TERMS &

CONDITIONS

GOURMARE

§ 1 General, scope of application


(1) These General Terms and Conditions of Sale ("GTCS") shall apply to all our business relations with our customers ("Buyer"). The GTCS shall only apply if the Buyer is an entrepreneur (§ 14 BGB), a legal entity under public law or a special fund under public law.


(2) The GTCS apply in particular to contracts for the sale and/or delivery of movable items ("goods"), irrespective of whether we manufacture the goods ourselves or purchase them from suppliers (§ 433, 651 BGB). Unless otherwise agreed, the GTCS shall apply in the version valid at the time of the Buyer's order and most recently communicated to the Buyer in text form shall also apply as a framework agreement for similar future contracts without us having to refer to them again in each individual case.
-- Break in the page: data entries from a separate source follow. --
(** [None] only when the retries of [commit_revocation] run out of fuel. *)
Definition run_revoke_upgrade (synchronizer : option RevocationTrust) (pubkey : VerifyingKey)
    (chain_payload payload_signature : bytes) (rollback : bool) (st : ServerState)
    : option (Reply * ServerState) :=
  match verify_payload_signature pubkey Dom_RevocationPayload chain_payload payload_signature with
  | Err m => Some (Refused m, st)
  | Ok _ =>
      match decode_canonical (T := RevocationPayload) chain_payload with
      | Err e => Some (Refused (Msg_NotRevocationPayload e), st)
      | Ok _ =>
          match build_chain_attestation sha256 (ev_nsm env) chain_payload (ev_random env) with
          | Err e => Some (Refused (Msg_AttestationFailed e), st)
          | Ok attestation =>
              let link := mkChainLink None None Revocation chain_payload (va_bytes attestation)
                            (Some payload_signature) in
              match synchronizer with
              | None => Some (finish_revoke link rollback false st)
              | Some trust =>
                  r ← commit_revocation skip_chain_compiled trust (to_encoded_point pubkey) link
                        (sv_sync st);
                  match r with
                  | (Err e, t) => Some (Refused (Msg_NotCommitted e), set_sync st t)
                  | (Ok _, t) => Some (finish_revoke link rollback true (set_sync st t))
                  end
              end
          end
      end
  end.

(** The dispatch of a decoded command, with the nonce it must carry. *)
Definition run_command (config : ServerConfig) (pubkey : VerifyingKey) (expected : bytes)
    (cmd : ControlCommand) (st : ServerState) : option (Reply * ServerState) :=
  match cmd with
  | PrepareUpgrade chain_payload payload_signature rekey cmd_nonce =>
      if negb (bool_decide (cmd_nonce = expected)) then Some (Refused Msg_StaleNonce, st)
      else Some (run_prepare_upgrade pubkey chain_payload payload_signature rekey
                   (sc_min_upgrade_delay_secs config) st)
  | RevokeUpgrade chain_payload payload_signature rollback cmd_nonce =>
      if negb (bool_decide (cmd_nonce = expected)) then Some (Refused Msg_StaleNonce, st)
      else run_revoke_upgrade (sc_synchronizer config) pubkey chain_payload payload_signature rollback st
  end.

(** [handle_control]: the nonce rotates first, whatever follows. *)
Definition handle_control (config : ServerConfig) (payload signature : bytes) (st : ServerState)
    : option (Reply * ServerState) :=
  let expected := sv_nonce st in
  let st := set_nonce st (ev_fresh_nonce env) in
  match sc_control_public_key config with
  | None => Some (Refused Msg_ControlDisabled, st)
  | Some pubkey =>
      match verify_control_signature pubkey Dom_ControlCommand payload signature with
      | Err Sig_Shape => Some (Refused Msg_SignatureShape, st)
      | Err Sig_Invalid => Some (Refused Msg_SignatureInvalid, st)
      | Ok _ =>
          match decode_canonical payload with
          | Err e => Some (Refused (Msg_MalformedPayload e), st)
          | Ok cmd => run_command config pubkey expected cmd st
          end
      end
  end.
End Flows.
Arguments mkServerState {_ _} _ _ _ _.
(* ===== verification/ServerProofs.v ===== *)
(** What the control plane guarantees ([Server]): a command runs at most once
    and only under the control key; an upgrade link leaves the enclave only
    after every check and the re-key, and is one the synchronizer accepts; a
    revocation is reported only once the synchronizer has committed it; the key
    tool gets no variable the host may not set. *)
From stdpp Require Import base gmap list strings.
From S2P Require Import Prelude Text Crypto CryptoProofs Identity Signing Attestation LocalAttestation Chain ChainProofs.
From S2P Require Import Wire StateMachine Store Service Client Server.
#[local] Open Scope Z_scope.

(** ** The minimum delay *)

Section Delay.
Context `{Chrono}.

(** The floor is in the range of [chrono]. *)
Definition delay_representable (now min_delay : Z) : Prop :=
  min_delay < 2 ^ 63 /\ min_delay <= MAX_DELTA_SECS /\
  MIN_UTC <= now + seconds min_delay <= MAX_UTC /\ MIN_UTC <= now + seconds (min_delay - 60).

Lemma delay_floor now min_delay :
  0 < min_delay ->
  (n ← i64_try_from min_delay; delay ← try_seconds n; t ← checked_add_signed now delay;
   checked_sub_signed t (seconds DELAY_SKEW_TOLERANCE_SECS)) = Some (now + seconds (min_delay - 60)) /\
  delay_representable now min_delay \/
  (n ← i64_try_from min_delay; delay ← try_seconds n; t ← checked_add_signed now delay;
   checked_sub_signed t (seconds DELAY_SKEW_TOLERANCE_SECS)) = None /\
  ~ delay_representable now min_delay.
Proof.
  intros Hpos. unfold i64_try_from, try_seconds, checked_sub_signed, checked_add_signed,
    delay_representable, DELAY_SKEW_TOLERANCE_SECS, seconds.
  destruct (Z.ltb_spec min_delay (2 ^ 63)); cbn -[Z.add Z.mul Z.pow]; [|right; split; [done|lia]].
  rewrite Z.abs_eq by lia.
  destruct (Z.leb_spec min_delay MAX_DELTA_SECS); cbn -[Z.add Z.mul Z.pow]; [|right; split; [done|lia]].
  destruct (Z.leb_spec MIN_UTC (now + min_delay * 1000000000)), (Z.leb_spec (now + min_delay * 1000000000) MAX_UTC);
    cbn -[Z.add Z.mul Z.pow]; [|right; split; [done|lia]..].
  destruct (Z.leb_spec MIN_UTC (now + min_delay * 1000000000 + - (60 * 1000000000))); cbn -[Z.add Z.mul Z.pow];
    [|right; split; [done|lia]].
  rewrite (proj2 (Z.leb_le _ MAX_UTC)) by lia. left. split; [f_equal; lia|lia].
Qed.
(* ===== verification/Conn.v ===== *)
(** A client connection of the enclave server ([handle_client],
    [forward_to_container], [pump_bidirectional] and the startup grace of
    [enclavia-server/src/main.rs]).

    One handler task per connection reads the client's messages, and spawns a
    task per request: a one-shot forward or the pump of a stream.  The tasks
    answer through one bounded channel that only the handler drains; a stream's
    follow-ups go to its pump through a bounded channel of its own; permits
    bound the tasks.  The state holds all of these, with what each task is
    waiting for, and an event is one step of one task, so a schedule is a list
    of events and every interleaving is one.  What the rest of the server shares
    with a connection (the control nonce and all that a control command
    touches) is abstract here. *)
From stdpp Require Import base gmap list strings.
From S2P Require Import Prelude Client.
#[local] Open Scope Z_scope.

Definition MAX_PAYLOAD_SIZE : Z := 4 * 1024 * 1024.
Definition MAX_IN_FLIGHT : nat := 64.
Definition STREAM_READ_CHUNK : nat := 16 * 1024.

Inductive ChannelKind : Type := Public | Control.

#[global] Instance ChannelKind_eq_dec : EqDecision ChannelKind.
Proof. solve_decision. Defined.

Inductive StreamHalf : Type := Half_Write | Half_Both.

#[global] Instance StreamHalf_eq_dec : EqDecision StreamHalf.
Proof. solve_decision. Defined.

Inductive ClientMessage : Type :=
| CM_RequestAttestation
| CM_Data (id : Z) (payload : bytes)
| CM_Control (payload signature : bytes)
| CM_GetControlNonce
| CM_OpenStream (id : Z) (payload : bytes)
| CM_StreamData (id : Z) (payload : bytes)
| CM_StreamClose (id : Z) (half : StreamHalf).

Inductive ErrorText : Type :=
| Text_TooLarge
| Text_UnknownStream
| Text_NoResponse
| Text_Io (detail : string).

Inductive ServerMessage : Type :=
| SM_Attestation (data control_nonce : bytes)
| SM_ControlNonce (nonce : bytes)
| SM_Data (id : Z) (payload : bytes)
| SM_Error (id : Z) (message : ErrorText)
| SM_ControlResult (success : bool)
| SM_WrongChannel (kind : ChannelKind)
| SM_StreamData (id : Z) (payload : bytes)
| SM_StreamClose (id : Z).

Inductive StreamCommand : Type :=
| Cmd_Data (bs : bytes)
| Cmd_Close (half : StreamHalf).

#[global] Instance StreamCommand_eq_dec : EqDecision StreamCommand.
Proof. solve_decision. Defined.

Definition allowed (m : ClientMessage) (kind : ChannelKind) : bool :=
  match m, kind with
  | (CM_GetControlNonce | CM_Control _ _), Public => false
  | (CM_Data _ _ | CM_OpenStream _ _ | CM_StreamData _ _ | CM_StreamClose _ _), Control => false
  | _, _ => true
  end.

(** ** Tasks *)

(** Where a pump is: dialing, inside [write_all], at its [select!], inside a
    send to the response channel (and whether it returns afterwards), or past
    its return, about to report. *)
Inductive Phase : Type :=
| P_Connecting
| P_Writing (bs : bytes)
| P_Loop
| P_Sending (m : ServerMessage) (returns : bool)
| P_Exiting.

(** [p_initial] is the payload the stream was opened with; [p_written] what the
    pump wrote to the workload. *)
Record Pump := mkPump {
  p_id : Z;
  p_initial : bytes;
  p_phase : Phase;
  p_queue : list StreamCommand;
  p_eof : bool;
  p_shut : bool;
  p_written : list bytes;
}.
Lemma pump_step_wf c t p e c' :
  conn_wf c -> c_tasks c !! t = Some (T_Pump p) -> pump_step c t p e = Some c' -> conn_wf c'.
Proof.
  intros W Ht Hs. pose proof (wf_pumps _ W _ _ Ht) as Wp. unfold pump_wf in Wp.
  revert Hs. unfold pump_step.
  assert (Hgo : forall c1 p', conn_wf c1 -> c_tasks c1 !! t = Some (T_Pump p) ->
    (length (p_queue p') <= length (p_queue p))%nat -> conn_wf (set_task c1 t (T_Pump p'))).
  { intros c1 p' W1 Ht1 Hp'. eapply set_task_wf; [done|done|]. intros ? [= <-]. unfold pump_wf. lia. }
  destruct (p_phase p) as [|bs| |m ret|], e as [|d| |d|r|d| | |]; try done;
    try (intros [= <-]; by apply Hgo).
  - destruct (_ || _); [done|]. destruct r; intros [= <-]; by apply Hgo.
  - destruct (p_eof p); [done|]. intros [= <-]. by apply Hgo.
  - destruct (p_queue p) as [|[bs|[]] q] eqn:Equ; [destruct (sender_alive c t p); [done|]|..];
      intros [= <-]; (apply Hgo; [done|done|simpl; rewrite ?Equ; simpl; lia]).
  - destruct (push_response c m) as [[c1 sent]|] eqn:Ep; [|done]. intros [= <-].
    pose proof (push_response_wf _ _ _ _ W Ep) as W1. apply push_response_same in Ep as (Et & _).
    apply Hgo; [done|by rewrite Et|done].
  - destruct (is_closed c); [intros [= <-]; by eapply end_task_wf|].
    destruct (Nat.ltb_spec (length (c_done c)) MAX_IN_FLIGHT); [|done]. intros [= <-].
    eapply end_task_wf; [|done]. destruct W. split; try done. simpl. rewrite length_app. simpl. lia.
Qed.

Lemma data_step_wf c t id pl reply e c' :
  conn_wf c -> c_tasks c !! t = Some (T_Data id pl reply) -> data_step c t id pl reply e = Some c' -> conn_wf c'.
Proof.
  intros W Ht. unfold data_step. destruct reply as [m|], e; try done.
  - destruct (push_response c m) as [[c1 sent]|] eqn:Ep; [|done]. intros [= <-].
    pose proof (push_response_wf _ _ _ _ W Ep) as W1. eapply end_task_wf; [done|].
    revert Ep. unfold push_response. destruct (is_closed c); [intros; by simplify_eq|].
    destruct (has_room _); intros; by simplify_eq.
  - intros [= <-]. by eapply set_task_wf.
  - intros [= <-]. by eapply set_task_wf.
Qed.

Section Run.
Context {G : Type} (nonce_of : G -> bytes) (control : bytes -> bytes -> G -> option bool * G).
Context (attest : bytes -> option bytes).

Abbreviation step := (exec nonce_of control attest).
Abbreviation go := (run nonce_of control attest).

Lemma handle_message_wf c g m sent c' g' :
  conn_wf c -> handle_message nonce_of control attest c g m sent = (c', g') -> conn_wf c'.
Proof.
  intros W. unfold handle_message.
  destruct (allowed m (c_kind c)) eqn:Ea; cbn [negb]; [|destruct sent; intros; simplify_eq; auto with conn_db].
  assert (Hd : c_kind c = Public -> conn_wf (handle_data_message c m)) by by apply handle_data_message_wf.
  destruct m as [|id pl|pl sg| |id pl|id pl|id half];
    try (intros; simplify_eq; apply Hd; by destruct (c_kind c)).
  - destruct (attest _); destruct sent; intros; simplify_eq; auto with conn_db.
  - destruct (control pl sg g) as [[ok|] g1]; destruct sent; intros; simplify_eq; auto with conn_db.
  - destruct sent; intros; simplify_eq; auto with conn_db.
Qed.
(3) Our GTC shall apply exclusively. Deviating, conflicting or supplementary general terms and conditions of the Buyer shall only become part of the contract if and to the extent that we have expressly agreed to their validity. This requirement of consent shall apply in any case, for example even if we carry out the delivery to the Buyer without reservation in the knowledge of the Buyer's General Terms and Conditions.


(4) Individual agreements made with the Buyer in individual cases (including collateral agreements, supplements and amendments) shall in any case take precedence over these GTCS. Subject to proof to the contrary, the content of such agreements shall be governed by a written contract or our written confirmation.


(5) Legally relevant declarations and notifications to be made to us by the Buyer after the conclusion of the contract (e.g. setting of deadlines, notification of defects, declaration of withdrawal or reduction) must be made in writing in order to be effective.


(6) References to the applicability of statutory provisions are for clarification purposes only. Even without such clarification, legal provisions shall apply, the statutory provisions shall therefore apply unless they are directly amended or expressly excluded in these GTCS.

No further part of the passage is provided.